1. Before deploying IBM Content Navigator container you need to enable samlWeb-2.0 feature in Liberty server.
  
    1.1    Create xml file with SAML feature enabled. Call it e.g. SAMLDefaultSP.xml
        <server description="new server">    
        <!-- Configuration for default SAMLSP -->
        <featureManager>
          <feature>samlWeb-2.0</feature>
        </featureManager>
        </server>
  
    1.2    Copy this file to IBM Content Navigator Liberty configuration persistent volume.
            Refer to the following link for details on Creating persistent volumes and persistent volume claims for the IBM Content Navigator container deployment:
        https://www.ibm.com/support/knowledgecenter/en/SSNW2F_5.5.0/com.ibm.p8.containers.doc/containers_volumeicpprepare.htm
        For example,
        /icncfgstore/icn/configDropins/overrides folder
        Make sure you set the ownership on this file to 50001:50000

2. Create your own SSL certificates for navigator.
    Below is the example on how to create and configure key stores:
    Note: Run the keytool command with IBM Java V1.8 or above.
  
    2.1    Generate a key pair and create server certificate key store for navigator container.
        Refer to Oracle Java 1.8 documentation for further details on keytool command syntax.
        https://docs.oracle.com/javase/8/docs/technotes/tools/unix/keytool.html
        For example,
        keytool -genkeypair -v -keyalg RSA -sigalg SHA256withRSA  -alias icp-icn -keypass changeit -keystore mykey.jks  -storepass changeit -validity 3650 -dname "CN=ICN , OU=ECM, O=IBM, L=Unknown, ST=Unknown, C=Unknown"
        Make sure the certification key algorithm is RSAs and signature algorithm is SHA256withRSA.
  
    2.2    Export certificate from the key store created in step 2.1:
        For example,
        keytool -exportcert -alias icp-icn  -keystore mykey.jks -file mykey.cer -storepass changeit
  
    2.3    Create trust key store for navigator container server and import the certificate from step 2.2
        For example,
        keytool -importcert -keystore mytruststore.jks -alias  icp-icn -file mykey.cer -storepass changeit
  
    2.4    Overwrite the default SSL settings for navigator container with the pair of key stores created earlier by creating xml file.
        For example,
        <server description="new server" >
        <sslDefault sslRef="icnSSLSettings" />
        <ssl id="icnSSLSettings"   
            keyStoreRef="icnKeyStore"
            trustStoreRef="icnTrustStore"  

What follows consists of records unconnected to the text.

(** * Webfleet GPS API server: reconciliation, snapshot cache and query layer

    A shallow embedding of [webfleet_server.py]: the JSON values the scraper
    intercepts, [WebfleetScraper.get_positions], the [DataCache] object and
    the request handlers of [APIHandler].

    Exceptions are results of an error monad; the list objects the cache
    and the handlers share live in a store.  Text is a sequence of opaque
    characters, and the JSON encoding of a response body, the browser session
    and the locking of the cache are not modelled. *)

From Stdlib Require Import ZArith QArith Qabs Qround Lqa String Ascii List Bool Lia.
From stdpp Require Import base option list gmap strings fin_maps.
Import ListNotations.

Local Open Scope Z_scope.
Local Open Scope string_scope.
Local Set Warnings "-register-all".

(** ** Python values *)

(** What [response.json()] can produce.  A [float] is idealised as an exact
    rational: the rounding of the binary format is outside this model (its
    overflow is kept, see [py_div100]).  A [dict] decoded from JSON has text
    keys.  The values [NaN] and [Infinity], which [json.loads] accepts beyond
    the JSON grammar, are not represented: a number is a finite one
    throughout. *)
Inductive pyval : Type :=
| PNone
| PBool (b : bool)
| PInt (z : Z)
| PFloat (q : Q)
| PStr (s : string)
| PList (l : list pyval)
| PDict (d : gmap string pyval).

(** The exceptions the modelled code can raise. *)
Inductive pyexn : Type :=
| KeyError
| TypeError
| AttributeError
| OverflowError
| ValueError.

Inductive result (A : Type) : Type :=
| Ok (a : A)
| Raise (e : pyexn).
Arguments Ok {A} a.
Arguments Raise {A} e.

Definition rbind {A B} (m : result A) (k : A -> result B) : result B :=
  match m with
  | Ok a => k a
  | Raise e => Raise e
  end.

Notation "'let*' x ':=' m 'in' k" := (rbind m (fun x => k))
  (at level 10, x name, m at level 100, k at level 200).


(** ** Library functions the source calls

    [str.strip], [str.upper], [urllib.parse.urlparse] and
    [urllib.parse.parse_qs] are not part of the repository: they are taken as
    an interface.  [query_first path name] stands for
    [parse_qs(urlparse(path).query).get(name, [None])[0]].  [urlparse] raises
    [ValueError] on a target it refuses: [url_ok] tells whether it accepts,
    and the path of a refused target reads as the empty text.
    [float_round] is the rounding of a rational to the nearest [float], as
    true division performs it. *)
Class PyLib : Type := {
  str_strip : string -> string;
  str_upper : string -> string;
  urlparse_path : string -> string;
  query_first : string -> string -> option string;
  url_ok : string -> bool;
  float_round : Q -> Q;
  urlparse_path_refused : forall target, url_ok target = false -> urlparse_path target = ""
}.

(** ** Primitive operations on values *)

(** [bool(v)]. *)
Definition truthy (v : pyval) : bool :=
  match v with
  | PNone => false
  | PBool b => b
  | PInt z => negb (Z.eqb z 0)
  | PFloat q => negb (Qeq_bool q 0)
  | PStr s => negb (String.eqb s "")
  | PList l => match l with [] => false | _ :: _ => true end
  | PDict d => match map_to_list d with [] => false | _ :: _ => true end
  end.

(** [a or b] on values already computed. *)
Definition py_or (a b : pyval) : pyval := if truthy a then a else b.

(** [isinstance(v, dict)]. *)
Definition is_dict (v : pyval) : bool :=
  match v with PDict _ => true | _ => false end.

(** [v[k]] for a text key [k]. *)
Definition py_getitem (v : pyval) (k : string) : result pyval :=
  match v with
  | PDict d => match d !! k with Some x => Ok x | None => Raise KeyError end
  | _ => Raise TypeError
  end.

(** [v.get(k, dflt)]: only a [dict] has the method. *)
Definition py_get (v : pyval) (k : string) (dflt : pyval) : result pyval :=
  match v with
  | PDict d => Ok (default dflt (d !! k))
  | _ => Raise AttributeError
  end.

(** [v.strip()]: only text has the method. *)
Definition py_strip `{PyLib} (v : pyval) : result string :=
  match v with
  | PStr s => Ok (str_strip s)
  | _ => Raise AttributeError
  end.

(** [iter(v)], as a [for] loop or a comprehension consumes it.  A [dict]
    yields its keys; Python yields them in insertion order, which the map does
    not record (every loop below fails on the first key, whatever it is). *)
Definition py_iter (v : pyval) : result (list pyval) :=
  match v with
  | PList l => Ok l
  | PDict d => Ok (PStr <$> (map_to_list d).*1)
  | PStr s => Ok ((fun c => PStr (String c EmptyString)) <$> list_ascii_of_string s)
  | _ => Raise TypeError
  end.

(** The value of a number, [bool] being a subtype of [int]. *)
Definition num_of (v : pyval) : option Q :=
  match v with
  | PBool b => Some (inject_Z (Z.b2z b))
  | PInt z => Some (inject_Z z)
  | PFloat q => Some q
  | _ => None
  end.

(** The largest magnitude that still rounds to a finite [float]. *)
Definition float_limit : Q := inject_Z (2 ^ 1024 - 2 ^ 970).

(** [v / 100]: true division, the exact quotient rounded to a [float].  An
    [int] whose quotient does not fit a [float] raises; a [float] operand
    never does. *)
Definition py_div100 `{PyLib} (v : pyval) : result Q :=
  match v with
  | PInt z =>
      let q := (inject_Z z / 100)%Q in
      if Qle_bool float_limit (Qabs q) then Raise OverflowError
      else Ok (float_round q)
  | PBool b => Ok (float_round (inject_Z (Z.b2z b) / 100))
  | PFloat q => Ok (float_round (q / 100))
  | _ => Raise TypeError
  end.

(** [a == b]; the lists and dicts of a payload are compared only against
    text and numbers in this program, where the answer is [False]. *)
Definition py_eqb (a b : pyval) : bool :=
  match a, b with
  | PNone, PNone => true
  | PStr s, PStr t => String.eqb s t
  | _, _ =>
      match num_of a, num_of b with
      | Some x, Some y => Qeq_bool x y
      | _, _ => false
      end
  end.

(** [hash(v)] succeeds. *)
Definition hashable (v : pyval) : bool :=
  match v with
  | PList _ | PDict _ => false
  | _ => true
  end.

(** ** The telemetry index: a [dict] keyed by arbitrary hashable values *)

Abbreviation pydict := (list (pyval * pyval)).

(** [m[k] = v]: an existing key keeps its place and takes the new value. *)
Fixpoint dict_set (m : pydict) (k v : pyval) : pydict :=
  match m with
  | [] => [(k, v)]
  | (k', v') :: m' =>
      if py_eqb k' k then (k', v) :: m' else (k', v') :: dict_set m' k v
  end.

Fixpoint dict_find (m : pydict) (k : pyval) : option pyval :=
  match m with
  | [] => None
  | (k', v') :: m' => if py_eqb k' k then Some v' else dict_find m' k
  end.

(** [m.get(k, dflt)]: the key is hashed even when the map is empty. *)
Definition dict_get (m : pydict) (k dflt : pyval) : result pyval :=
  if hashable k then Ok (default dflt (dict_find m k)) else Raise TypeError.

(** [{t["objectId"]: t for t in telemetry}], entry by entry. *)
Fixpoint build_telem_map (m : pydict) (ts : list pyval) : result pydict :=
  match ts with
  | [] => Ok m
  | t :: ts' =>
      let* k := py_getitem t "objectId" in
      if hashable k then build_telem_map (dict_set m k t) ts'
      else Raise TypeError
  end.

(** ** Position records *)

Record PositionRecord : Type := {
  object_id : pyval;
  number : pyval;
  name : pyval;
  license_plate : string;
  type : pyval;
  latitude : pyval;
  longitude : pyval;
  address : pyval;
  speed : pyval;
  ignition : pyval;
  stand_still : pyval;
  last_gps_time : pyval;
  odometer_km : Q
}.

Fixpoint mapM {A B} (f : A -> result B) (l : list A) : result (list B) :=
  match l with
  | [] => Ok []
  | x :: l' =>
      let* y := f x in
      let* ys := mapM f l' in
      Ok (y :: ys)
  end.

Section Scraper.
Context `{PyLib}.

(** [telem.get("position", obj.get("position", {})) or {}]. *)
Definition resolve_pos (telem obj : pyval) : result pyval :=
  let* own := py_get obj "position" (PDict ∅) in
  let* p := py_get telem "position" own in
  Ok (py_or p (PDict ∅)).

(** One turn of the loop of [get_positions]: the record appended for [obj]. *)
Definition position_of (telem_map : pydict) (obj : pyval) : result PositionRecord :=
  let* oid := py_getitem obj "objectId" in
  let* telem := dict_get telem_map oid (PDict ∅) in
  let* pos := resolve_pos telem obj in
  let* r_object_id := py_get obj "objectId" PNone in
  let* r_number := py_get obj "number" (PStr "") in
  let* r_name := py_get obj "name" (PStr "") in
  let* plate := py_get obj "licensePlate" (PStr "") in
  let* r_license_plate := py_strip plate in
  let* r_type := py_get obj "type" (PStr "") in
  let* r_latitude :=
    if is_dict pos then py_get pos "latitude" PNone else Ok PNone in
  let* r_longitude :=
    if is_dict pos then py_get pos "longitude" PNone else Ok PNone in
  let* r_address :=
    if is_dict pos
    then (let* loc := py_get pos "location" (PDict ∅) in
          py_get loc "address" (PStr ""))
    else (let* descr := py_get obj "locationDescription" (PDict ∅) in
          py_get descr "address" (PStr "")) in
  let* r_speed := py_get telem "speed" (PInt 0) in
  let* r_ignition := py_get telem "ignition" (PStr "UNKNOWN") in
  let* r_stand_still := py_get telem "standStill" (PBool false) in
  let* gps := if is_dict pos then py_get pos "time" PNone else Ok PNone in
  let* r_last_gps_time :=
    if truthy gps then Ok gps else py_get obj "lastGpsTime" (PStr "") in
  let* odo := py_get obj "odometer" (PInt 0) in
  let* r_odometer_km := py_div100 odo in
  Ok {| object_id := r_object_id;
        number := r_number;
        name := r_name;
        license_plate := r_license_plate;
        type := r_type;
        latitude := r_latitude;
        longitude := r_longitude;
        address := r_address;
        speed := r_speed;
        ignition := r_ignition;
        stand_still := r_stand_still;
        last_gps_time := r_last_gps_time;
        odometer_km := r_odometer_km |}.

(** [self.intercepted_data.get(key, []) or []]. *)
Definition captured (intercepted_data : gmap string pyval) (key : string) : pyval :=
  py_or (default (PList []) (intercepted_data !! key)) (PList []).

(** [WebfleetScraper.get_positions] on the two captured payloads. *)
Definition reconcile (objects telemetry : pyval) : result (list PositionRecord) :=
  if negb (truthy objects) then Ok []
  else
    let* ts := py_iter telemetry in
    let* telem_map := build_telem_map [] ts in
    let* objs := py_iter objects in
    mapM (position_of telem_map) objs.

Definition get_positions (intercepted_data : gmap string pyval)
  : result (list PositionRecord) :=
  reconcile (captured intercepted_data "objects")
            (captured intercepted_data "telemetry").

End Scraper.

(** ** The snapshot cache *)

(** A [datetime], counted in microseconds (its resolution). *)
Definition datetime : Type := Z.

            clientAuthenticationSupported="false"
             />
        <keyStore id="icnKeyStore"
            location="/opt/ibm/wlp/usr/servers/defaultServer/configDropins/overrides/mykey.jks"
            type="JKS" password="changeit"
        />
        <keyStore id="icnTrustStore"
            location="/opt/ibm/wlp/usr/servers/defaultServer/configDropins/overrides/mytruststore.jks"

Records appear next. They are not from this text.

(* ===== verification/Bytes.v ===== *)
(** * Bytes, machine integers and slices

    Bytes are the standard library's 256-element type, with a view as integers;
    wider machine integers are [Z] with their wrap-around written out.  Big-endian
    encoding, immutable slices and mutable borrows of byte strings, which the
    packet layers share. *)

From Stdlib Require Strings.Byte.
From S2P Require Export Prelude.

(** ** Bytes and machine integers *)

Abbreviation byte := Byte.byte.

#[export] Instance byte_eq_dec : EqDecision byte := Byte.byte_eq_dec.

(** A [u8] read as an integer, and an integer cast with [as u8]. *)
Definition b2z (b : byte) : Z := Z.of_N (Byte.to_N b).
Definition z2b (z : Z) : byte := default Byte.x00 (Byte.of_N (Z.to_N (z mod 256))).

(** Wrap-around of a [w]-bit unsigned integer, and its range. *)
Definition wrap (w z : Z) : Z := z mod 2 ^ w.
Definition fits (w z : Z) : Prop := 0 ≤ z < 2 ^ w.

(** [a + b] in [w] bits: checked in a dev build, wrapping in a release. *)
Definition int_add `{Profile} (w a b : Z) : option Z :=
  if debug_assertions && (2 ^ w <=? a + b) then None else Some (wrap w (a + b)).

Lemma b2z_bound b : 0 ≤ b2z b < 256.
Proof. unfold b2z. pose proof (Byte.to_N_bounded b). lia. Qed.

Lemma b2z_z2b z : b2z (z2b z) = z mod 256.
Proof.
  unfold z2b, b2z. pose proof (Z.mod_pos_bound z 256 ltac:(lia)) as Hz.
  destruct (Byte.of_N (Z.to_N (z mod 256))) as [b|] eqn:Eb; cbn [from_option id].
  - apply Byte.to_of_N in Eb. rewrite Eb. lia.
  - apply Byte.of_N_None_iff in Eb. lia.
Qed.

Lemma z2b_b2z b : z2b (b2z b) = b.
Proof.
  unfold z2b. rewrite Z.mod_small by apply b2z_bound.
  unfold b2z. by rewrite N2Z.id; destruct b.
Qed.

#[export] Instance b2z_inj : Inj (=) (=) b2z.
Proof. intros a b H. by rewrite <-(z2b_b2z a), H, z2b_b2z. Qed.

Lemma b2z_small z : 0 ≤ z < 256 → b2z (z2b z) = z.
Proof. intros. by rewrite b2z_z2b, Z.mod_small. Qed.

#[export] Instance byte_countable : Countable byte.
Proof.
  refine (inj_countable' b2z z2b _). apply z2b_b2z.
Defined.

(** The big-endian value of a byte string, and the [n] low bytes of an
    integer in big-endian order. *)
Definition be_value (l : list byte) : Z := foldl (λ acc b, acc * 256 + b2z b) 0 l.

Fixpoint be_bytes (n : nat) (z : Z) : list byte :=
  match n with
  | O => []
  | S m => z2b (z / 2 ^ (8 * Z.of_nat m)) :: be_bytes m z
  end.

Lemma length_be_bytes n z : length (be_bytes n z) = n.
Proof. induction n; cbn; congruence. Qed.

#[export] Hint Rewrite length_be_bytes : lens.

Lemma be_value_acc l acc :
  foldl (λ acc b, acc * 256 + b2z b) acc l = acc * 2 ^ (8 * Z.of_nat (length l)) + be_value l.
Proof.
  unfold be_value. revert acc. induction l as [|b l IH]; intros acc; cbn [foldl length].
  - cbn. lia.
  - rewrite IH, (IH (0 * 256 + b2z b)).
    replace (8 * Z.of_nat (S (length l))) with (8 + 8 * Z.of_nat (length l)) by lia.
    rewrite Z.pow_add_r by lia. change (2 ^ 8) with 256. lia.
Qed.

Lemma be_value_cons b l :
  be_value (b :: l) = b2z b * 2 ^ (8 * Z.of_nat (length l)) + be_value l.
Proof. unfold be_value at 1. cbn [foldl]. rewrite be_value_acc. lia. Qed.

Lemma be_value_bound l : 0 ≤ be_value l < 2 ^ (8 * Z.of_nat (length l)).
Proof.
  induction l as [|b l IH]; [cbn; lia|].
  rewrite be_value_cons. cbn [length]. pose proof (b2z_bound b).
  replace (8 * Z.of_nat (S (length l))) with (8 + 8 * Z.of_nat (length l)) by lia.
  rewrite Z.pow_add_r by lia. change (2 ^ 8) with 256.
  pose proof (Z.pow_pos_nonneg 2 (8 * Z.of_nat (length l)) ltac:(lia) ltac:(lia)). nia.
Qed.

(** Encoding then decoding reduces the integer to its width. *)
Lemma be_value_bytes n z : be_value (be_bytes n z) = wrap (8 * Z.of_nat n) z.
Proof.
  unfold wrap. induction n as [|n IH]; [cbn; by rewrite Z.mod_1_r|].
  cbn [be_bytes]. rewrite be_value_cons, length_be_bytes, IH, b2z_z2b.
  set (p := 2 ^ (8 * Z.of_nat n)).
  replace (8 * Z.of_nat (S n)) with (8 * Z.of_nat n + 8) by lia.
  rewrite Z.pow_add_r by lia. fold p. change (2 ^ 8) with 256.
  assert (0 < p) by (apply Z.pow_pos_nonneg; lia).
  rewrite Z.rem_mul_r by lia. lia.
Qed.

Lemma be_value_bytes_small n z :
  fits (8 * Z.of_nat n) z → be_value (be_bytes n z) = z.
Proof. intros. rewrite be_value_bytes. by apply Z.mod_small. Qed.

(** Decoding then encoding is the identity on strings of the length. *)
Lemma be_bytes_mod n z : be_bytes n (z mod 2 ^ (8 * Z.of_nat n)) = be_bytes n z.
Proof.
  assert (∀ m k, (m ≤ k)%nat →
    be_bytes m (z mod 2 ^ (8 * Z.of_nat k)) = be_bytes m z) as H; [|by apply H].
  induction m as [|m IH]; intros k Hk; cbn [be_bytes]; [done|].
  rewrite IH by lia. f_equal. apply (inj b2z). rewrite !b2z_z2b.
  replace (8 * Z.of_nat k) with (8 * Z.of_nat m + 8 * (Z.of_nat k - Z.of_nat m)) by lia.
  set (p := 2 ^ (8 * Z.of_nat m)).
  assert (0 < p) by (apply Z.pow_pos_nonneg; lia).
  rewrite Z.pow_add_r by lia. fold p.
  replace (8 * (Z.of_nat k - Z.of_nat m)) with (8 + 8 * (Z.of_nat k - Z.of_nat m - 1)) by lia.
  rewrite Z.pow_add_r by lia. change (2 ^ 8) with 256.
  set (q := 2 ^ (8 * (Z.of_nat k - Z.of_nat m - 1))).
  assert (0 < q) by (apply Z.pow_pos_nonneg; lia).
  rewrite Z.rem_mul_r by nia.
  replace (z mod p + p * ((z / p) mod (256 * q))) with (((z / p) mod (256 * q)) * p + z mod p) by lia.
  rewrite Z.div_add_l by lia. rewrite (Z.div_small (z mod p)) by (apply Z.mod_pos_bound; lia).
  rewrite Z.add_0_r. rewrite (Z.rem_mul_r (z / p) 256 q) by lia.
  by rewrite (Z.mul_comm 256 (_ mod q)), Z.mod_add, Z.mod_mod by lia.
Qed.

Lemma be_bytes_value l : be_bytes (length l) (be_value l) = l.
Proof.
  induction l as [|b l IH]; [done|]. cbn [length be_bytes].
  rewrite be_value_cons. set (p := 2 ^ (8 * Z.of_nat (length l))).
  assert (0 < p) by (apply Z.pow_pos_nonneg; lia).
  pose proof (be_value_bound l) as Hl. fold p in Hl. f_equal.
  - rewrite Z.div_add_l, Z.div_small by lia. rewrite Z.add_0_r. apply z2b_b2z.
  - rewrite <-be_bytes_mod. fold p. rewrite Z.add_comm, Z.mod_add by lia.
    by rewrite Z.mod_small.
Qed.

(** ** Slices

    An immutable slice is the list of its bytes; a slicing expression that is
    out of range panics, so it is an option here.  A mutable slice is a
    borrow: the bytes it shows and the write-back that gives the owner once
    the borrow ends. *)
Definition slice_from {A} (i : nat) (l : list A) : option (list A) :=
  if bool_decide (i ≤ length l)%nat then Some (drop i l) else None.

Definition slice_to {A} (j : nat) (l : list A) : option (list A) :=
  if bool_decide (j ≤ length l)%nat then Some (take j l) else None.

Definition slice {A} (i j : nat) (l : list A) : option (list A) :=
  if bool_decide (i ≤ j ≤ length l)%nat then Some (take (j - i) (drop i l)) else None.

(** [l[i] = x]: out of range it panics. *)
Definition set_index {A} (i : nat) (x : A) (l : list A) : option (list A) :=
  if bool_decide (i < length l)%nat then Some (<[i := x]> l) else None.

(** Overwrite [l[i .. i + length s]] with [s]. *)
Definition splice {A} (i : nat) (s l : list A) : list A :=
  take i l ++ s ++ drop (i + length s) l.

(** [l[i..j].copy_from_slice(s)]: panics out of range or on a length mismatch. *)
Definition copy_from_slice {A} (i j : nat) (s l : list A) : option (list A) :=
  if bool_decide ((i ≤ j ≤ length l)%nat ∧ length s = (j - i)%nat)
  then Some (splice i s l) else None.

Record borrow (P : Type) : Type := Borrow { view : list byte; give_back : list byte → P }.
Arguments Borrow {P} view give_back.
Arguments view {P} _.
Arguments give_back {P} _ _.

(** [&mut s[i..]] of a mutable slice [s]. *)
Definition borrow_from {P} (i : nat) (b : borrow P) : option (borrow P) :=
  if bool_decide (i ≤ length (view b))%nat
  then Some (Borrow (drop i (view b)) (λ s, give_back b (take i (view b) ++ s)))
  else None.

(** A fallible update through the borrow, which then ends. *)
Definition update_borrow {P} (f : list byte → option (list byte)) (b : borrow P) : option P :=
  s ← f (view b); Some (give_back b s).

Lemma slice_from_Some {A} i (l r : list A) :
  slice_from i l = Some r ↔ (i ≤ length l)%nat ∧ r = drop i l.
Proof. unfold slice_from. case_bool_decide; naive_solver. Qed.

Lemma slice_from_None {A} i (l : list A) : slice_from i l = None ↔ (length l < i)%nat.
Proof. unfold slice_from. case_bool_decide; split; intros; try done; lia. Qed.

Lemma length_splice {A} i (s l : list A) :
  (i + length s ≤ length l)%nat → length (splice i s l) = length l.
Proof. intros. unfold splice. solve_length. Qed.

Lemma drop_splice_ge {A} i j (s l : list A) :
  (i + length s ≤ j)%nat → (i + length s ≤ length l)%nat → drop j (splice i s l) = drop j l.
Proof.
  intros. unfold splice. rewrite app_assoc, drop_app_ge.
  - rewrite drop_drop. f_equal. solve_length.
  - solve_length.
Qed.

Lemma take_splice_le {A} i j (s l : list A) : (j ≤ i)%nat → (i ≤ length l)%nat →
  take j (splice i s l) = take j l.
Proof.
  intros. unfold splice. rewrite take_app_le by solve_length.
  rewrite take_take. f_equal. lia.
Qed.

Lemma slice_splice {A} i (s l : list A) :
  (i + length s ≤ length l)%nat → slice i (i + length s) (splice i s l) = Some s.
Proof.
  intros. unfold slice. rewrite bool_decide_true by (rewrite length_splice by lia; lia).
  f_equal. unfold splice. rewrite drop_app_ge by solve_length.
  rewrite length_take, Nat.min_l, Nat.sub_diag, drop_0 by lia.
  by rewrite take_app_le, take_ge by lia.
Qed.

(** The owner of a borrow seen through a function, as when a wrapper lends
    what it wraps. *)
Definition borrow_map {P Q} (f : P → Q) (b : borrow P) : borrow Q :=
  Borrow (view b) (λ s, f (give_back b s)).

Lemma borrow_from_Some {P} i (b b' : borrow P) :
  borrow_from i b = Some b' ↔
    (i ≤ length (view b))%nat ∧
    b' = Borrow (drop i (view b)) (λ s, give_back b (take i (view b) ++ s)).
Proof. unfold borrow_from. case_bool_decide; naive_solver. Qed.

Lemma slice_from_app {A} i (l s r : list A) :
  slice_from i l = Some r → slice_from i (l ++ s) = Some (r ++ s).
Proof.
  rewrite !slice_from_Some, length_app. intros [? ->]. split; [lia|].
  by rewrite drop_app_le.
Qed.

Lemma slice_from_take_app {A} i (l s : list A) :
  (i ≤ length l)%nat → slice_from i (take i l ++ s) = Some s.
Proof.
  intros. apply slice_from_Some. rewrite length_app, length_take. split; [lia|].
  by rewrite drop_app_ge, length_take, Nat.min_l, Nat.sub_diag by solve_length.
Qed.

            type="JKS" password="changeit"
        />
        </server>
  
    2.5    Name this file e.g.  SSL_ICN_Overrite.xml.
  
    2.6    Copy the key store pair together with SSL_ICN_Overrite.xml file to IBM Content Navigator Liberty configuration persistent volume.
        For example,
        /icncfgstore/icn/configDropins/overrides folder
        Make sure you set the ownership on this file to 50001:50000
  
3. Deploy and configure IBM Content Navigator container according to instructions in the Knowledge Center. Refer to this link.

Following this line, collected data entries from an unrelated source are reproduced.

(* ===== verification/DtpPacket.v ===== *)
(** * Crate dtp: the packet (src/dtp/src/packet.rs)

    A DTP packet is one channel-id byte before the payload, and an explicit
    congestion flag that travels in the IP header, not in the bytes. *)

From S2P Require Export Channel.

Definition MAX_PACKET_LEN : Z := 65535.
Definition IP6_HEADER_LEN : Z := 40.
Definition UDP_HEADER_LEN : Z := 8.
Definition MAX_HEADER_LEN : Z := IP6_HEADER_LEN + UDP_HEADER_LEN + 1.
Definition MAX_PAYLOAD_LEN : Z := MAX_PACKET_LEN - MAX_HEADER_LEN.

Section DtpPacket.
Context {BC : BytesCrate} {PR : Profile}.

Record DtpPacket : Type := MkDtpPacket { ecn : bool; packet_bytes : BytesMut }.

#[export] Instance DtpPacket_BufMut : BufMut DtpPacket := {|
  remaining_mut p := remaining_mut (packet_bytes p);
  advance_mut by_ p := MkDtpPacket (ecn p) (advance_mut by_ (packet_bytes p));
  bytes_mut_write s p := MkDtpPacket (ecn p) (bytes_mut_write s (packet_bytes p))
|}.

Definition DtpPacket_new (payload_len : Z) : option DtpPacket :=
  if debug_assertions && negb (payload_len <=? MAX_PAYLOAD_LEN) then None
  else
    bytes ← put_u8 Byte.x00 (with_capacity (payload_len + 1));
    Some (MkDtpPacket false bytes).

Definition DtpPacket_check (p : DtpPacket) : result () io_error :=
  if bool_decide (length (deref (packet_bytes p)) < 1)%nat
  then Err (IoError Other "invalid packet")
  else Ok ().

#[export] Instance DtpPacket_BasePacket : BasePacket DtpPacket := {|
  new := DtpPacket_new;
  check p := Some (DtpPacket_check p);
  payload p := slice_from 1 (deref (packet_bytes p));
  payload_mut p :=
    borrow_map (MkDtpPacket (ecn p)) <$> borrow_from 1 (deref_mut (packet_bytes p))
|}.

Definition uninitialized : DtpPacket := MkDtpPacket false (with_capacity MAX_PACKET_LEN).

Definition packet_set_len (len : Z) (p : DtpPacket) : DtpPacket :=
  MkDtpPacket (ecn p) (set_len len (packet_bytes p)).

Definition set_ecn (e : bool) (p : DtpPacket) : DtpPacket := MkDtpPacket e (packet_bytes p).

(** [self.bytes[0]]: panics on an empty packet. *)
Definition channel (p : DtpPacket) : option byte := deref (packet_bytes p) !! O.

Definition set_channel (c : byte) (p : DtpPacket) : option DtpPacket :=
  MkDtpPacket (ecn p) <$> update_borrow (set_index O c) (deref_mut (packet_bytes p)).

Definition bytes (p : DtpPacket) : list byte := deref (packet_bytes p).

#[export] Instance DtpPacket_Layer : Layer DtpPacket BytesMut.
Proof.
  refine {| lower := packet_bytes; with_lower p b := MkDtpPacket (ecn p) b |}. done.
Defined.
End DtpPacket.

Section laws.
Context {BC : BytesCrate} {BL : BytesLaws BC} {PR : Profile}.

#[export] Instance DtpPacket_HeaderPacket :
  HeaderPacket DtpPacket BytesMut (MAX_PAYLOAD_LEN + 1) 1 [Byte.x00] (λ _, Ok ()).
Proof.
  split; try done.
  - intros q s [= <-] Hs. cbn. unfold DtpPacket_check. by rewrite bool_decide_false by lia.
  - intros n Hn. cbn. unfold DtpPacket_new.
    replace (negb (n <=? MAX_PAYLOAD_LEN)) with false by lia. rewrite andb_false_r.
    pose proof (remaining_with_capacity (n + 1) ltac:(lia)) as Hr.
    rewrite put_u8_spec, put_slice_spec, bool_decide_true by (cbn [length]; lia). cbn.
    eexists. split; [done|]. cbn.
    rewrite deref_append, remaining_append, deref_with_capacity by (cbn [length]; lia).
    split; [done|]. cbn [length]. lia.
Qed.

#[export] Instance DtpPacket_laws : PacketLaws DtpPacket MAX_PAYLOAD_LEN.
Proof. exact (header_packet_laws (Q:=DtpPacket) (max:=MAX_PAYLOAD_LEN + 1)). Qed.

Lemma payload_bytes (p : DtpPacket) s : payload p = Some s →
  ∃ c, bytes p = c :: s ∧ channel p = Some c.
Proof.
  cbn. rewrite slice_from_Some. unfold bytes, channel.
  destruct (deref (packet_bytes p)) as [|c l]; cbn; [lia|].
  rewrite drop_0. intros [_ ->]. eauto.
Qed.

(** [set_channel] on a packet with a payload writes the channel byte and
    nothing else: the wire image is the channel id followed by the payload,
    [channel] reads the id back, and the congestion flag, the payload and
    the room for more data are as before. *)
Lemma set_channel_wire (p : DtpPacket) s c : payload p = Some s →
  ∃ p', set_channel c p = Some p' ∧ bytes p' = c :: s ∧ channel p' = Some c ∧
        payload p' = Some s ∧ ecn p' = ecn p ∧ remaining_mut p' = remaining_mut p.
Proof.
  intros (c0 & Hb & _)%payload_bytes. unfold bytes in Hb.
  unfold set_channel, update_borrow, set_index. rewrite view_deref_mut, Hb.
  rewrite bool_decide_true by (cbn; lia). cbn. eexists. split; [done|].
  unfold bytes, channel. cbn.
  rewrite deref_give_back, remaining_give_back by (by rewrite Hb).
  split_and!; done.
Qed.

(** A packet is valid for [check] exactly when none of its accessors panics. *)
Lemma check_no_panic (p : DtpPacket) :
  check p = Some (Ok ()) ↔ is_Some (payload p) ∧ is_Some (channel p).
Proof.
  cbn. unfold DtpPacket_check, slice_from, channel.
  destruct (deref (packet_bytes p)) as [|c l]; cbn; split; intros H; try done.
  by destruct H as [[? ?] _].
Qed.
End laws.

https://www.ibm.com/support/knowledgecenter/en/SSNW2F_5.5.0/com.ibm.p8.containers.doc/containers_privateclouddeploy.htm
Important: Make sure to deploy IBM Content Navigator SSO container image.
    For example,
    When using Configuration tool the image name is:
     mycluster.icp:8500/default/navigator-sso:3.0.5
    mycluster.icp:8500/default/navigator-sso: <image_tag>
    Specify navigator SSO image:
    - image: mycluster.icp:8500/default/navigator-sso:3.0.5

 

Post-deployment configurations

Post-deployment configurations
1. Refer to Identity Provider documentation on how to export Identity Provider metadata. The name of the file has to be idpMetadata.xml. Copy this file to IBM Content Navigator overrides folder.
    For example:
    /icncfgstore/icn/configDropins/overrides folder
    Make sure you set the ownership on this file to 50001:50000
        
2. Export Service Provider metadata as follows:
    - Use a browser to download the metadata for this service provider (SP) by using this URL, and provide the URL to the SAML identity provider to establish federation between this SP and Identity Provider (IP).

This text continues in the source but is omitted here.